[Opening Data provided section]

(** Discharging the laws of a concrete message: the fields by instance search,
    the shape by case analysis. *)
Ltac derive_struct_law :=
  eapply PackOk_impl;
  [eapply derive_struct_ok; [apply _|by intros []]|intros []; cbn; unfold attr_wf; tauto].
Ltac variants_law :=
  lazymatch goal with
  | |- VariantsOk [] _ => apply variants_nil_ok
  | |- VariantsOk (_ :: _) _ =>
      eapply variants_cons_ok; [apply _|by intros [] ? [= <-]|variants_law]
  end.
Ltac derive_enum_law :=
  eapply PackOk_impl;
  [eapply derive_enum_ok; [apply tags_okb_ok; reflexivity|variants_law]
  |intros []; cbn; unfold attr_wf; tauto].

(** ** Safety *)

Definition fields_safe (fs : list field) : Prop := Forall (fun f => PackSafe (fpack f)) fs.

Lemma decode_field_safe f : PackSafe (fpack f) → safe (decode_field f).
Proof.
  intros HP. unfold decode_field. destruct (fattr f) as [|d|d]; [apply HP| |apply safe_ret].
  intros bs. unfold decode_with_default. destruct (HP bs) as [Hp Hs].
  by destruct (decode (fpack f) bs) as [[x|[]|] bs'].
Qed.

Lemma fields_decode_safe fs : fields_safe fs → safe (fields_decode fs).
Proof.
  induction 1 as [|f fs Hf Hfs IH]; [apply safe_ret|]. cbn [fields_decode].
  apply safe_bind; [by apply decode_field_safe|]. intros x.
  apply safe_bind; [done|]. intros xs. apply safe_ret.
Qed.

Lemma derive_struct_safe {A} no_wrap size fs (to : A → tuple fs) from :
  fields_safe fs → PackSafe (derive_struct no_wrap size fs to from).
Proof.
  intros Hf. unfold PackSafe. cbn [decode derive_struct simple_pack].
  assert (safe (let! v := fields_decode fs in dret (from v))).
  { apply safe_bind; [by apply fields_decode_safe|]. intros. apply safe_ret. }
  destruct no_wrap; [done|by apply len_wrapped_decode_safe].
Qed.

Lemma derive_enum_safe {A} no_wrap size (vs : list (variant A)) other :
  Forall (fun v => fields_safe (vfields v)) vs → PackSafe (derive_enum no_wrap size vs other).
Proof.
  intros Hf. unfold PackSafe. cbn [decode derive_enum simple_pack].
  assert (Hs : ∀ tag, safe (enum_decode other vs tag)).
  { intros tag. induction Hf as [|v vs Hv Hvs IH]; cbn [enum_decode].
    - destruct other; [apply safe_ret|apply safe_throw].
    - apply safe_if; [|done]. apply safe_bind; [by apply fields_decode_safe|].
      intros. apply safe_ret. }
  assert (safe (let! tag := decode u8_pack in enum_decode other vs (uval tag))).
  { apply safe_bind; [apply uint_safe|]. intros. apply Hs. }
  destruct no_wrap; [done|by apply len_wrapped_decode_safe].
Qed.

Ltac derive_safe :=
  lazymatch goal with
  | |- PackSafe (derive_struct _ _ _ _ _) => apply derive_struct_safe
  | |- PackSafe (derive_enum _ _ _ _) => apply derive_enum_safe
  end;
  repeat (cbv beta; lazymatch goal with
  | |- fields_safe _ => unfold fields_safe; cbn [vfields]
  | |- Forall _ _ => constructor
  | |- PackSafe _ => cbn [fpack]; apply _
  end).

(** ** Evolution of messages *)

Fixpoint tuple_app (fs gs : list field) : tuple fs → tuple gs → tuple (fs ++ gs) :=
  match fs with
  | [] => fun _ w => w
  | f :: fs => fun v w => (v.1, tuple_app fs gs v.2 w)
  end.

Lemma fields_decode_app fs gs bs v rest :
  fields_decode fs bs = (Ok v, rest) →
  fields_decode (fs ++ gs) bs =
    match fields_decode gs rest with
    | (Ok w, rest) => (Ok (tuple_app fs gs v w), rest)
    | (Err e, rest) => (Err e, rest)
    | (Panic, rest) => (Panic, rest)
    end.
Proof.
  revert bs v; induction fs as [|f fs IH]; intros bs v.
  - cbn. intros [= <- <-]. by destruct (fields_decode gs bs) as [[]].
  - cbn [fields_decode app]. unfold dbind.
    destruct (decode_field f bs) as [[x| |] bs1]; [|done..].
    destruct (fields_decode fs bs1) as [[xs| |] bs2] eqn:E; [|done..].
    cbn. intros [= <- <-]. rewrite (IH bs1 xs) by done.
    by destruct (fields_decode gs bs2) as [[]].
Qed.

Lemma fields_encode_app fs gs v w b1 b2 :
  fields_encode fs v = (b1, Ok ()) → fields_encode gs w = (b2, Ok ()) →
  fields_encode (fs ++ gs) (tuple_app fs gs v w) = (b1 ++ b2, Ok ()).
Proof.
  revert b1; induction fs as [|f fs IH]; intros b1.
  - cbn. by intros [= <-].
  - cbn [fields_encode app tuple_app fst snd]. destruct (is_skipped f).
    + intros H1 H2. by apply IH.
    + unfold eseq. destruct (encode (fpack f) v.1) as [c1 [[]| |]]; [|done..].
      destruct (fields_encode fs v.2) as [c2 [[]| |]] eqn:E; cbn; [|done..].
      intros [= <-] H2. rewrite (IH v.2 c2 E H2). cbn. by rewrite app_assoc.
Qed.

Lemma fields_len_app fs gs v w :
  fields_len (fs ++ gs) (tuple_app fs gs v w) = fields_len fs v + fields_len gs w.
Proof.
  induction fs as [|f fs IH]; [done|]. cbn [fields_len app tuple_app fst snd].
  rewrite IH. lia.
Qed.

(** Fields marked [default], whose decoders notice the end of the buffer *)
Fixpoint defaults (gs : list field) : option (tuple gs) :=
  match gs with
  | [] => Some ()
  | g :: gs =>
      match fattr g with
      | WithDefault d => (d,.) <$> defaults gs
      | _ => None
      end
  end.
Definition short_on_empty (gs : list field) : Prop :=
  Forall (fun g => decode (fpack g) [] = (Err BufferShort, [])) gs.

Lemma defaults_decode gs ds :
  short_on_empty gs → defaults gs = Some ds → fields_decode gs [] = (Ok ds, []).
Proof.
  intros Hs. induction Hs as [|g gs Hg Hs IH]; cbn [defaults]; [by intros [= <-]|].
  destruct (fattr g) as [|d|] eqn:E; [done| |done].
  destruct (defaults gs) as [ds'|]; [|done]. cbn. intros [= <-].
  unfold dbind, decode_field. rewrite E. unfold decode_with_default. rewrite Hg.
  by rewrite (IH ds').
Qed.

(** How derived messages may grow. Fields marked [default] can be added at
    the end of a struct: the new receiver reads an old message and fills in the
    defaults, and the old receiver reads a new message and ignores what it does
    not know. Both leave the buffer at the end of the message. *)
Theorem derive_evolution (fs gs : list field) wf wfg s1 s2 ds v w :
  FieldsOk fs wf → FieldsOk gs wfg → short_on_empty gs → defaults gs = Some ds →
  wf v → wfg w →
  let old := derive_struct false s1 fs id id in
  let new := derive_struct false s2 (fs ++ gs) id id in
  encoded_len old v < MAX_BUF → encoded_len new (tuple_app fs gs v w) < MAX_BUF →
  (∃ bs, encode old v = (bs, Ok ()) ∧
     ∀ rest, decode new (bs ++ rest) = (Ok (tuple_app fs gs v ds), rest)) ∧
  (∃ bs, encode new (tuple_app fs gs v w) = (bs, Ok ()) ∧
     ∀ rest, decode old (bs ++ rest) = (Ok v, rest)).
Proof.
  intros Hf Hg Hs Hds Hv Hw old new. cbn [encoded_len old new derive_struct simple_pack id].
  rewrite fields_len_app. pose proof (fields_len_nonneg v Hv). pose proof (fields_len_nonneg w Hw).
  intros Ho%len_wrapped_small Hn%len_wrapped_small; [|lia..].
  destruct (fields_spec v Hv Ho) as (b1 & He1 & Hz1 & Hd1).
  destruct (fields_spec w Hw ltac:(lia)) as (b2 & He2 & Hz2 & Hd2). split.
  - exists (encode_varint (len_wrapped_len (zlen b1)) ++ b1).
    cbn [encode decode old new derive_struct simple_pack id]. rewrite Hz1, He1.
    split; [done|]. intros rest. rewrite <- app_assoc, <- Hz1.
    rewrite len_wrapped_decode_view by (apply MAX_BUF_63; lia).
    specialize (Hd1 [] ltac:(rewrite app_nil_r; lia)). rewrite app_nil_r in Hd1.
    unfold dbind. rewrite (fields_decode_app _ _ _ _ _ Hd1).
    by rewrite (defaults_decode gs ds Hs Hds).
  - exists (encode_varint (len_wrapped_len (zlen (b1 ++ b2))) ++ b1 ++ b2).
    cbn [encode decode old new derive_struct simple_pack id].
    rewrite (fields_encode_app _ _ _ _ _ _ He1 He2), fields_len_app, zlen_app, Hz1, Hz2.
    split; [done|]. intros rest. rewrite <- app_assoc, <- Hz1, <- Hz2, <- zlen_app.
    rewrite len_wrapped_decode_view by (apply MAX_BUF_63; rewrite zlen_app; lia).
    rewrite (dbind_ok _ _ _ _ _ (Hd1 b2 ltac:(rewrite zlen_app; lia))). done.
Qed.

(** ** Tags *)

Lemma assign_tags_spec n tagged atts ts :
  assign_tags n tagged atts = Some ts → 0 ≤ n →
  length ts = length atts ∧
  (tagged ≠ [] → NoDup ts ∧ Forall (.∉ tagged) ts) ∧
  (tagged = [] → 0 < n → ts = Z.of_nat <$> seq (Z.to_nat n) (length atts)).
Proof.
  revert n tagged ts; induction atts as [|[l|] atts IH]; intros n tagged ts; cbn [assign_tags].
  - intros [= <-] _. split; [done|]. split; [|done]. split; constructor.
  - destruct (bool_decide (tagged = []) && (0 <? n)) eqn:E; [done|].
    case_decide as Hl; [done|].
    destruct (assign_tags (n + 1) (l :: tagged) atts) as [ts'|] eqn:Et; [|done].
    cbn. intros [= <-] Hn. destruct (IH _ _ _ Et ltac:(lia)) as (Hlen & Hnd & _).
    destruct (Hnd ltac:(done)) as [Hnd' Hf]. split; [cbn; lia|]. split.
    + intros _. split.
      * constructor; [|done]. intros Hin. rewrite Forall_forall in Hf. apply (Hf l Hin).
        by left.
      * constructor; [done|]. eapply Forall_impl; [exact Hf|]. intros z. set_solver.
    + intros Ht Hn0. subst. cbn in E. by destruct (Z.ltb_spec 0 n); [|lia].
  - case_decide as Ht; [|done]. subst.
    destruct (assign_tags (n + 1) [] atts) as [ts'|] eqn:Et; [|done].
    cbn. intros [= <-] Hn. destruct (IH _ _ _ Et ltac:(lia)) as (Hlen & _ & Hs).
    split; [cbn; lia|]. split; [done|]. intros _ Hn0.
    rewrite Hs by (done || lia). cbn. f_equal; [lia|]. f_equal. f_equal. lia.
Qed.

Lemma assign_untagged n k ts :
  assign_tags n [] (replicate k None) = Some ts → 0 ≤ n →
  ts = Z.of_nat <$> seq (Z.to_nat n) k.
Proof.
  revert n ts; induction k as [|k IH]; intros n ts; cbn; [by intros [= <-]|].
  destruct (assign_tags (n + 1) [] (replicate k None)) as [ts'|] eqn:E; [|done].
  cbn. intros [= <-] Hn. rewrite (IH _ _ E) by lia. f_equal; [lia|]. f_equal. f_equal. lia.
Qed.

Lemma NoDup_of_nat_seq a k : NoDup (Z.of_nat <$> seq a k).
Proof. apply NoDup_fmap_2; [intros x y; lia|apply NoDup_seq]. Qed.

(** The tags of an enum. What [get_tag] hands out is one tag per variant and
    no tag twice, so every tag selects one variant when decoding; with no [tag]
    attributes it is the variant's position, and tagging only some of the
    variants is refused. *)
Theorem derive_tags_unique atts ts :
  assign_tags 0 [] atts = Some ts →
  length ts = length atts ∧ NoDup ts ∧
  (Forall (.= None) atts → ts = Z.of_nat <$> seq 0 (length atts)) ∧
  (Forall (.= None) atts ∨ Forall is_Some atts).
Proof.
  intros H. split; [by apply assign_tags_spec in H as (? & _)|].
  destruct atts as [|[l|] atts].
  - injection H as <-. split; [constructor|]. split; [done|by left].
  - cbn [assign_tags andb] in H. rewrite bool_decide_true, decide_False in H by (done || apply not_elem_of_nil).
    cbn [andb] in H. change (0 + 1) with 1 in H. destruct (assign_tags 1 [l] atts) as [ts'|] eqn:E; [|done].
    cbn in H. injection H as <-.
    destruct (assign_tags_spec _ _ _ _ E ltac:(lia)) as (Hl & Hnd & _).
    destruct (Hnd ltac:(done)) as [Hnd' Hf]. split; [|split].
    + constructor; [|done]. intros Hin. rewrite Forall_forall in Hf. apply (Hf l Hin). by left.
    + by intros [? _]%Forall_cons.
    + right. constructor; [done|]. clear -E. revert E. generalize 1. revert ts'.
      assert (Hne : [l] ≠ []) by done. revert Hne. generalize [l].
      induction atts as [|[l'|] atts IH]; intros tg Hne ts' n; cbn; [constructor|..].
      * destruct (bool_decide (tg = []) && _); [done|]. case_decide; [done|].
        destruct (assign_tags (n + 1) (l' :: tg) atts) as [ts''|] eqn:E; [|done].
        intros _. constructor; [done|]. by eapply IH, E.
      * by rewrite decide_False.
  - assert (Hall : Forall (.= None) atts).
    { cbn [assign_tags] in H. rewrite decide_True in H by done. change (0 + 1) with 1 in H.
       destruct (assign_tags 1 [] atts) as [ts'|] eqn:E; [|done].
      clear H. revert E. assert (Hn : 0 < 1) by done. revert Hn. generalize 1. revert ts'.
      induction atts as [|[l'|] atts IH]; intros ts' n Hn; cbn; [constructor|..].
      - by destruct (Z.ltb_spec 0 n); [|lia].
      - destruct (assign_tags (n + 1) [] atts) as [ts''|] eqn:E; [|done].
        intros _. constructor; [done|]. apply (IH _ (n + 1) ltac:(lia) E). }
    assert (Hr : None :: atts = replicate (S (length atts)) None).
    { cbn. f_equal. clear -Hall. induction Hall as [|a atts -> Ha IH]; [done|]. cbn. by f_equal. }
    rewrite Hr in H. apply assign_untagged in H as ->; [|lia].
    split; [apply NoDup_of_nat_seq|]. split; [done|]. left. by constructor.
Qed.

[Closing Data provided section]

Problem statement:
Lines with "replicate": find them in the data and copy each one.

Answer space:
  assign_tags n [] (replicate k None) = Some ts → 0 ≤ n →
  destruct (assign_tags (n + 1) [] (replicate k None)) as [ts'|] eqn:E; [|done].
    assert (Hr : None :: atts = replicate (S (length atts)) None).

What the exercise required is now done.